"Oh, Ned! I'm glad to see you," was Dick's greeting to his chum. "A hundred times, I've almost let this beast go so that I could swim down the river and look for you. If I hadn't heard you coming a few minutes ago I'd have been off by now, anyhow."
"What could you have done, swimming down a big river like this, in the dark?"
"What could I have done here, or back in camp, without you, Ned?"
Ned gave an amusing account of his adventures and made fun of his fears.
"Now tell me what happened to you, in those long hours. Did you get scared, too, Dick?"
"Most of my scare was about you, though I did have one or two little troubles of my own. For a good while after you swam away the baby behaved like a cherub. He let me put my arm around him, as far as it would go, and when I rubbed his soft mouth with my hand he seemed to like it. Then, suddenly he lashed out with his tail, threw me off my feet and carried me out into deep water. I don't quite know how I managed to turn him around and get back with him into shoal water. I know I was under water a good deal and got very much out of breath. I guess, though, from the grip I kept on that baby's nose, that he was short of wind himself. Anyhow, when we got back and I let go, he lifted his head out of water and sniffed and snorted like a cow with the consumption. Then, just as I was feeling pretty good and thinking what a nice nurse for a manatee baby I was and what an easy job it seemed, I got a terrible jar.

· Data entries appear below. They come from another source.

(* ===== verification/DbArchive.v ===== *)
(** * Archived blocks load back

    What a commit writes into the archive's tables and files, and that the block is
    read from them again, also after its file was pruned and it has to be rebuilt
    from the transactions in the index. *)
From stdpp Require Import options.
From S2P Require Import Prelude Bytes Text Constants Crypto Keccak Network Rules Transaction Block.
From S2P Require Import Pow Genesis Errors Utxo Validation BlockValidation Lmdb BlockFiles Chainstate Db DbChain DbReturns.

#[local] Set Default Proof Using "Type*".

Section archive.
Context `{Hs : Sha3, Sl : !Sha3Laws Hs, Hl : LmdbStore, Laws : !LmdbLaws, Hd : DbSerde, Dl : !DbSerdeLaws}.

(** The record of the [i]-th transaction of a block. *)
Definition tx_record (h : Z) (b : Block) (i : nat) (tx : Transaction) : TransactionArchiveRecord :=
  {| t_height := h; t_block_hash := block_key b; t_tx_index := Z.of_nat i mod 2 ^ 32; t_txid := Transaction.txid tx;
     t_transaction := tx |}.
Definition order_record (h : Z) (b : Block) : BlockTransactionsRecord :=
  {| o_height := h; o_txids := Transaction.txid <$> transactions b |}.
(** The value stored under a key is [a]. *)
Definition holds {A} `{Serde A} (T : tables) (ds : Dataset) (k : bytes) (a : A) : Prop :=
  exists v, T !! (ds, k) = Some v /\ deserialize_value v = Some a.
(** The archive has the block at height [h], with its raw bytes at [l]. *)
Record archived (n : Network) (h : Z) (b : Block) (l : BlockFileLocation) (T : tables) : Prop := {
  av_record : exists work now flag gone, holds T Blocks (block_key b)
    (let r := BlockArchiveRecord.with_main_chain (archive_record n h b l work now) flag in
     if gone : bool then BlockArchiveRecord.with_pruned r else r);
  av_height : T !! (BlockHeights, height_key h) = Some (block_key b);
  av_order : holds T BlockTransactions (block_key b) (order_record h b);
  av_transactions : forall i tx, transactions b !! i = Some tx -> holds T Transactions (Transaction.txid tx) (tx_record h b i tx);
}.

Lemma holds_put {A} `{SerdeLaws A} T ds k (a : A) v :
  serialize_record a = Ok v -> holds (<[(ds, k) := v]> T) ds k a.
Proof using. intros Hv. exists v. split; [apply lookup_insert_eq|by apply serialize_record_inv]. Qed.
Lemma records_off {A} `{Serde A} D T T' ds k (a : A) : ds ∉ D -> off D T T' -> holds T ds k a -> holds T' ds k a.
Proof using. intros HD Hoff (v & Hv & Ha). exists v. by rewrite Hoff. Qed.

(** The loop over the transactions. *)
Lemma put_transactions h b txs : forall start, NoDup (Transaction.txid <$> txs) ->
  yields (for_in (imap (fun i tx => (Z.of_nat (start + i), tx)) txs) (put_transaction h (block_key b))) (fun T _ T' =>
    off [Transactions] T T' /\
    (forall i tx, txs !! i = Some tx -> holds T' Transactions (Transaction.txid tx) (tx_record h b (start + i) tx)) /\
    (forall k, k ∉ Transaction.txid <$> txs -> T' !! (Transactions, k) = T !! (Transactions, k))).
Proof.
  induction txs as [|tx txs IH]; intros start Hnd; cbn [imap for_in].
  { eapply yields_weaken; [apply yields_ret|]. intros T u T' [_ ->]. split_and!; [done| |done].
    intros i tx. by rewrite lookup_nil. }
  rewrite fmap_cons in Hnd. apply NoDup_cons in Hnd as [Hni Hnd]. specialize (IH (S start) Hnd).
  assert (imap (fun i tx0 => (Z.of_nat (start + S i), tx0)) txs = imap (fun i tx0 => (Z.of_nat (S start + i), tx0)) txs) as Hshift.
  { apply imap_ext. intros i x _. cbn. f_equal. f_equal. lia. }
  unfold compose. rewrite Hshift. eapply yields_weaken.
  { eapply yields_bind; [|intros u; apply IH]. unfold put_transaction.
    eapply yields_bind; [apply yields_of|intros v; apply yields_put]. }
  intros T u T' (u1 & T0 & (v & T1 & [Hv ->] & ->) & Hoff & Htxs & Hrest).
  assert (holds (<[(Transactions, Transaction.txid tx) := v]> T) Transactions (Transaction.txid tx) (tx_record h b (start + 0) tx)) as Hhead.
  { by apply holds_put. }
  split_and!.
  - intros ds k Hds. rewrite Hoff by done. apply lookup_insert_ne. intros [= <- _]. apply Hds. by left.
  - intros [|i] x Hi; cbn in Hi.
    + injection Hi as <-. destruct Hhead as (w & Hw & Ha). exists w. split; [|done]. by rewrite Hrest.
    + rewrite Nat.add_succ_r. by apply (Htxs i x).
  - intros k Hk. rewrite fmap_cons in Hk. rewrite Hrest by set_solver. apply lookup_insert_ne. set_solver.
Qed.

"Something punched me gently in the back, and when I turned my head I saw a monster that must have been twelve feet long, and weighed a ton or two. It was Baby's ma! She poked her nose all over him and even rubbed it against my arm, which was around him, but I never flinched, though there ought to be some stronger word than scared to fully express my feelings, when I felt that big mouth against my arm. The great manatee mother didn't seem to mind me a bit, as she swam around us two or three times, but I squirmed a good deal when that tremendous tail, which was moving so slowly, came opposite me, and I wondered if it was going to mash me as flat as a sheet of paper, or only knock me over the tops of the mangroves. But that scare was nothing to the next one. After Ma Manatee had gone, Baby and I had a quiet hour or so and I was getting pretty tired and beginning to worry a lot about you, when something happened to set me to worrying about myself. This is a big, deep river, and there was enough going on to amuse me, dolphins, turtles and tarpon coming up to blow as they passed and small fish jumping out of the water most of the time.
"Sometimes a splash and the scattering of little fish when a big one got after them startled me for a minute, but I got over minding it much, when a big, big splash came and there was a long struggle in the river near me. Perhaps I wouldn't have minded it so much, but Baby got crazy again and I couldn't soothe him. Next minute I didn't blame him, for I was 'most crazy myself. Out from all the ruction in the water, there came, swimming slowly toward us, a great leopard shark. I knew him from the spots which covered his body, for he was so near that I could have counted them. He was certainly over ten feet long and looked as if he had plenty of room in his stomach for both the baby and me. I remembered that Mr. Streeter had told me that no shark in this country had ever attacked a human being, so I braced up a little and pulled that splashing manatee baby out toward the shark, and I splashed some myself and acted as if I wanted to eat that Tiger of the Sea. Would you believe it? He was scared silly and, though I was in a blue funk myself, I laughed so that you might have heard me if you had been listening. For behind that shark was a wake such as a big motor boat would have made. After the shark had gone, I had another worrying fit. You had been gone a long time, and the thought kept coming to me that you might have met that shark. Neddy boy, next time you go off alone on a long swim, I'm going with you. Now what shall we do with the baby? The tide will turn before long and I s'pose we could get him to camp. He'd go along all right, but it would be a mile swim, though we could take turns at it."
"I'd rather swim all the way," said Ned, "than to climb into this canoe once, from the river. But what's the use? There's no grass at the camp and the water is too deep for an infant like Baby. Why not tie him here for to-night? Then to-morrow we will take him down to that big bay and make a nursery for him in a shallow little cove that I saw there. It's full of nice manatee grass and we can put stakes across the mouth, or pasture Baby at the end of a rope. But what are we going to do with him, after that?"